Marathon streaming is a bad habit, and there are better ways to use that time to grow your stream. This article will explain why this streaming for lengthy periods can be bad for you, and provide some alternatives for spending time in ways that will help your channel grow.

The Problem of Burnout

Many Twitch broadcasters love what they do. To most, it’s a dream job that often doesn’t feel like work. A lot of streamers will broadcast for 8-12 hours a day. The thinking behind this often falls along the lines of “if I stream more, the higher my chances of discovery.”

On paper, it sounds like a great plan, but in practice? Not so much.

The reality of streaming is that there is such a thing as streaming too much. We’re all susceptible to burnout. In the streaming community, “burnout” is a term often used the feeling of mental exhaustion that comes as a result of overexerting your mental and creative capabilities. When a streamer gets burnt out, they have a hard time doing what they love. Games stop being fun, you have a more difficult time engaging with their audience, and in the worst cases, you might feel stressed out and depressed.

Understanding how to balance your personal limits with the most economic use of “On Air” time is the key to succeeding as a streamer over a long period of time. Here are a few key ideas to help you balance your stream schedule a bit better:

Make time for self-care

There’s a reason the average work day is 8 hours – you need to be able to balance work, rest, and personal care. If you’re broadcasting for more than 8 hours, you’re not giving yourself enough time to take care of yourself. The peace of mind that comes from balancing your life outside of streaming will make you feel more relaxed when you hit that “Go Live” button.

Focus on “off-air” growth

If you’re live for more than 8 hours a day, you probably aren’t getting much time to connect with others. An important aspect of growing as a streamer involves networking with your audience and your fellow content creators. Consider trimming your stream schedule to make room for social interaction with your peers, and you’ll find more opportunities for growth than an extra 1-2 hours of streaming can normally provide. Spending time interacting with a streaming community would be a particularly good use of time, by the way.

Improve your Content

A common mistake made by broadcasters who spend too much time streaming: not time to look back at past streams.

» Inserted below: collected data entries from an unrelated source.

Lemma table_grows_insert {row : Type} (id_of : row -> Z) (mk : Z -> row)
    (t t' : table row) (n : Z) :
  (forall m, id_of (mk m) = m) ->
  table_ok id_of t -> sql_insert id_of mk t = Some (n, t') ->
  table_grows id_of t t' [n].
Proof.
  intros Hmk Hok E.
  destruct (table_ok_insert id_of mk t t' n Hmk Hok E) as (_ & Hn & Hs & Hi).
  unfold table_grows. rewrite Hi, Hs.
  repeat split; try lia; repeat constructor; try lia.
  apply incl_refl.
Qed.

Lemma table_grows_delete {row : Type} (id_of : row -> Z) (cond : row -> bool)
    (t : table row) :
  table_grows id_of t (sql_delete cond t) [].
Proof.
  apply table_grows_same_ids; simpl; [lia|].
  apply ids_filter_incl.
Qed.

Lemma table_grows_update {row : Type} (id_of : row -> Z) (i : Z)
    (set : row -> row) (t : table row) :
  (forall r, id_of (set r) = id_of r) ->
  table_grows id_of t (sql_update id_of i set t) [].
Proof.
  intros H. apply table_grows_same_ids; simpl; [lia|].
  rewrite (ids_update id_of i set t H). apply incl_refl.
Qed.

Lemma apply_updates_expense_id (us : list (expense_update real))
    (r : expense_row real) :
  e_id (apply_updates set_expense us r) = e_id r.
Proof.
  unfold apply_updates. revert r.
  induction us as [|u us IH]; intros r; simpl; trivial.
  rewrite IH. now destruct u.
Qed.

Lemma apply_updates_income_id (us : list (income_update real))
    (r : income_row real) :
  i_id (apply_updates set_income us r) = i_id r.
Proof.
  unfold apply_updates. revert r.
  induction us as [|u us IH]; intros r; simpl; trivial.
  rewrite IH. now destruct u.
Qed.

(** The write test of [init_db] leaves the rows that are not of category
    "test", in their order. *)
Lemma init_db_rows db db' :
  init_db rzero db = Some db' ->
  rows (expenses db')
  = filter (fun r => negb (e_category r =? "test")%string) (rows (expenses db))
  /\ seq (expenses db) < seq (expenses db')
  /\ income db' = income db.
Proof.
  unfold init_db.
  destruct (sql_insert e_id _ (expenses db)) as [[n t]|] eqn:E; [|discriminate].
  intros [= <-]. apply sql_insert_some in E. destruct E as (-> & Hn & _ & _).
  cbn [expenses income sql_delete rows seq].
  rewrite filter_app; simpl. rewrite app_nil_r. now repeat split.
Qed.

Lemma step_ok c db :
  store_ok db ->
  store_ok (snd (step rzero c db))
  /\ table_grows e_id (expenses db) (expenses (snd (step rzero c db)))
       (new_expense_id (c, fst (step rzero c db)))
  /\ table_grows i_id (income db) (income (snd (step rzero c db)))
       (new_income_id (c, fst (step rzero c db))).
Proof.
  intros [He Hi]. unfold store_ok.
  destruct c as [|d a c s n|i d a c s n|i|d a s n|i d a s n|i];
    cbn [step new_expense_id new_income_id].
  - destruct (init_db rzero db) as [db'|] eqn:E; cbn [fst snd]; [|same_store].
    pose proof (init_db_rows db db' E) as (Hr & Hs & Hinc).
    rewrite Hinc. four_parts; try same_store.
    + destruct He as (H0 & Hso & Hb). unfold table_ok, ids. rewrite Hr.
      split; [lia|]. split; [now apply ids_filter_sorted|].
      rewrite Forall_forall in *. intros m Hm.
      apply ids_filter_incl in Hm. specialize (Hb m Hm). lia.
    + apply table_grows_same_ids; [lia|].
      unfold ids. rewrite Hr. apply ids_filter_incl.
  - unfold add_expense.
    destruct (sql_insert e_id _ (expenses db)) as [[m t]|] eqn:E;
      cbn [fst snd expenses income]; [|same_store].
    four_parts; try same_store.
    + eapply table_ok_insert; [|exact He|exact E]. reflexivity.
    + eapply table_grows_insert; [|exact He|exact E]. reflexivity.
  - unfold edit_expense.
    destruct (fetch_by_id e_id i (expenses db)); cbn [fst snd];
      [|same_store|same_store].
    destruct (expense_updates d a c s n) as [|u us];
      cbn [fst snd expenses income]; [same_store|].
    four_parts; try same_store.
    + apply table_ok_update; trivial. apply apply_updates_expense_id.
    + apply table_grows_update. apply apply_updates_expense_id.
  - unfold delete_expense.
    destruct (fetch_by_id e_id i (expenses db));
      cbn [fst snd expenses income]; [|same_store|same_store].
    four_parts; try same_store.
    + now apply table_ok_delete.
    + apply table_grows_delete.
  - unfold add_income.
    destruct (sql_insert i_id _ (income db)) as [[m t]|] eqn:E;
      cbn [fst snd expenses income]; [|same_store].
    four_parts; try same_store.
    + eapply table_ok_insert; [|exact Hi|exact E]. reflexivity.
    + eapply table_grows_insert; [|exact Hi|exact E]. reflexivity.
  - unfold edit_income.
    destruct (fetch_by_id i_id i (income db)); cbn [fst snd];
      [|same_store|same_store].
    destruct (income_updates d a s n) as [|u us];
      cbn [fst snd expenses income]; [same_store|].
    four_parts; try same_store.
    + apply table_ok_update; trivial. apply apply_updates_income_id.
    + apply table_grows_update. apply apply_updates_income_id.
  - unfold delete_income.
    destruct (fetch_by_id i_id i (income db));
      cbn [fst snd expenses income]; [|same_store|same_store].
    four_parts; try same_store.
    + now apply table_ok_delete.
    + apply table_grows_delete.
Qed.
End StoreFacts.
Lemma yearRegex_spec (name : string) :
  JsRegExp.yearRegex name = true <->
  String.length name = 4%nat /\
  exists year, JsString.readDigits 0 name = Some year /\ 2000 <= year <= 2999.
Proof.
  split.
  - destruct name as [|a [|b [|c [|d [|e rest]]]]]; try discriminate.
    cbn [JsRegExp.yearRegex]. intros H.
    apply andb_true_iff in H. destruct H as [H Hd].
    apply andb_true_iff in H. destruct H as [H Hc].
    apply andb_true_iff in H. destruct H as [Ha Hb].
    apply Ascii.eqb_eq in Ha. subst a. split; [reflexivity|].
    pose proof (DigitFacts.digitValue_range b Hb).
    pose proof (DigitFacts.digitValue_range c Hc).
    pose proof (DigitFacts.digitValue_range d Hd).
    rewrite DigitFacts.readDigits_step by reflexivity.
    rewrite !DigitFacts.readDigits_step by assumption.
    eexists. split; [reflexivity|].
    change (JsString.digitValue "2") with 2. lia.
  - intros [Hlen [year [Hread Hrange]]].
    destruct name as [|a [|b [|c [|d [|e rest]]]]]; try discriminate.
    pose proof (DigitFacts.readDigits_only_digits _ _ _ Hread) as Hdigits.
    cbn [allDigits] in Hdigits.
    apply andb_true_iff in Hdigits. destruct Hdigits as [Ha Hdigits].
    apply andb_true_iff in Hdigits. destruct Hdigits as [Hb Hdigits].
    apply andb_true_iff in Hdigits. destruct Hdigits as [Hc Hdigits].
    apply andb_true_iff in Hdigits. destruct Hdigits as [Hd _].
    rewrite !DigitFacts.readDigits_step in Hread by assumption.
    injection Hread as Hyear.
    pose proof (DigitFacts.digitValue_range a Ha).
    pose proof (DigitFacts.digitValue_range b Hb).
    pose proof (DigitFacts.digitValue_range c Hc).
    pose proof (DigitFacts.digitValue_range d Hd).
    assert (Htwo : JsString.digitValue a = 2) by lia.
    rewrite (DigitFacts.digit_two a Ha Htwo).
    cbn [JsRegExp.yearRegex]. now rewrite Hb, Hc, Hd.
Qed.
Lemma update_profile_refuses_a_taken_email_witness :
  let out :=
    UsersRoutes.updateProfile Fixtures.stored Fixtures.emailTaken
      Fixtures.refused Sample.ann "ann@x.com"
      [("email", "bob@x.com"); ("role", "admin")] Sample.db in
  ((exists e, Js.obj_get "email" [("email", "bob@x.com"); ("role", "admin")]
              = Some e
              /\ e <> "" /\ e <> "ann@x.com"
              /\ Fixtures.emailTaken e (users Sample.db) = true)
   <-> exists msg data, fst out = UsersRoutes.Answer 400 false msg data)
  /\ ((exists msg data, fst out = UsersRoutes.Answer 400 false msg data) ->
      out = (UsersRoutes.Answer 400 false (Some "Email already exists")
                                UsersRoutes.NoUserData, Sample.db)).
Proof.
  apply (update_profile_refuses_a_taken_email Fixtures.stored Fixtures.emailTaken
           Fixtures.refused Sample.ann "ann@x.com"
           [("email", "bob@x.com"); ("role", "admin")] Sample.db).
  simpl. repeat (constructor; [simpl; intuition discriminate|]). constructor.
Defined.

(** ** PUT /api/users/change-password *)

Lemma find_update_first {A : Type} (p : A -> bool) f l x :
  (forall y, p (f y) = p y) ->
  List.find p l = Some x -> List.find p (Mongo.update_first p f l) = Some (f x).
Proof.
  intros Hp. induction l as [|y l IH]; simpl; [discriminate|].
  destruct (p y) eqn:E; simpl.
  - intros [= ->]. now rewrite Hp, E.
  - rewrite E. exact IH.
Qed.


(** X15: after a password change that answers 200, the record of the
    caller holds what the model stores for the new password, and the new
    password is the one that matches from then on. The model's check
    accepts a password against what the model stores for it. *)
Theorem change_password_then_the_new_password_matches
    matchPassword hashed validOnSave caller current new db msg data :
  (forall p, matchPassword p (hashed p) = true) ->
  fst (UsersRoutes.changePassword matchPassword hashed validOnSave caller
         current new db)
  = UsersRoutes.Answer 200 true msg data ->
  exists u,
    UsersRoutes.findById caller
      (users (snd (UsersRoutes.changePassword matchPassword hashed validOnSave
                     caller current new db)))
    = Some u
    /\ UserDoc.password u = hashed new
    /\ matchPassword new (UserDoc.password u) = true.
Proof.
  intros Hm. unfold UsersRoutes.changePassword.
  destruct (UsersRoutes.findById caller (users db)) as [u|] eqn:F; [|discriminate].
  destruct (matchPassword current (UserDoc.password u)); [|discriminate].
  destruct (validOnSave _); [|discriminate]. intros _. cbn [snd users].
  exists (UsersRoutes.set_password (hashed new) u). split.
  - unfold UsersRoutes.findById in *. apply find_update_first; [|exact F].
    intros y. reflexivity.
  - split; [reflexivity | apply Hm].
Qed.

Spend time to go over your past broadcasts, and find ways to improve your content. Even if there’s nothing “wrong” with your stream, consider investing in finding ways to improve your production value. Your audience will notice the effort, and it helps keep things fresh for them if you find ways to add on to what you currently create.

Final Thoughts

It can be easy to get focused on putting yourself out there as much as possible. Remember, it’s not about quantity – it’s about quality and consistency. If you feel like you are losing motivation or not having any fun, dial back the number of hours you are streaming. You can grow as a streamer when you’re offline, so devote some of those extra broadcast hours to self-care, networking, and “behind-the-scenes” work.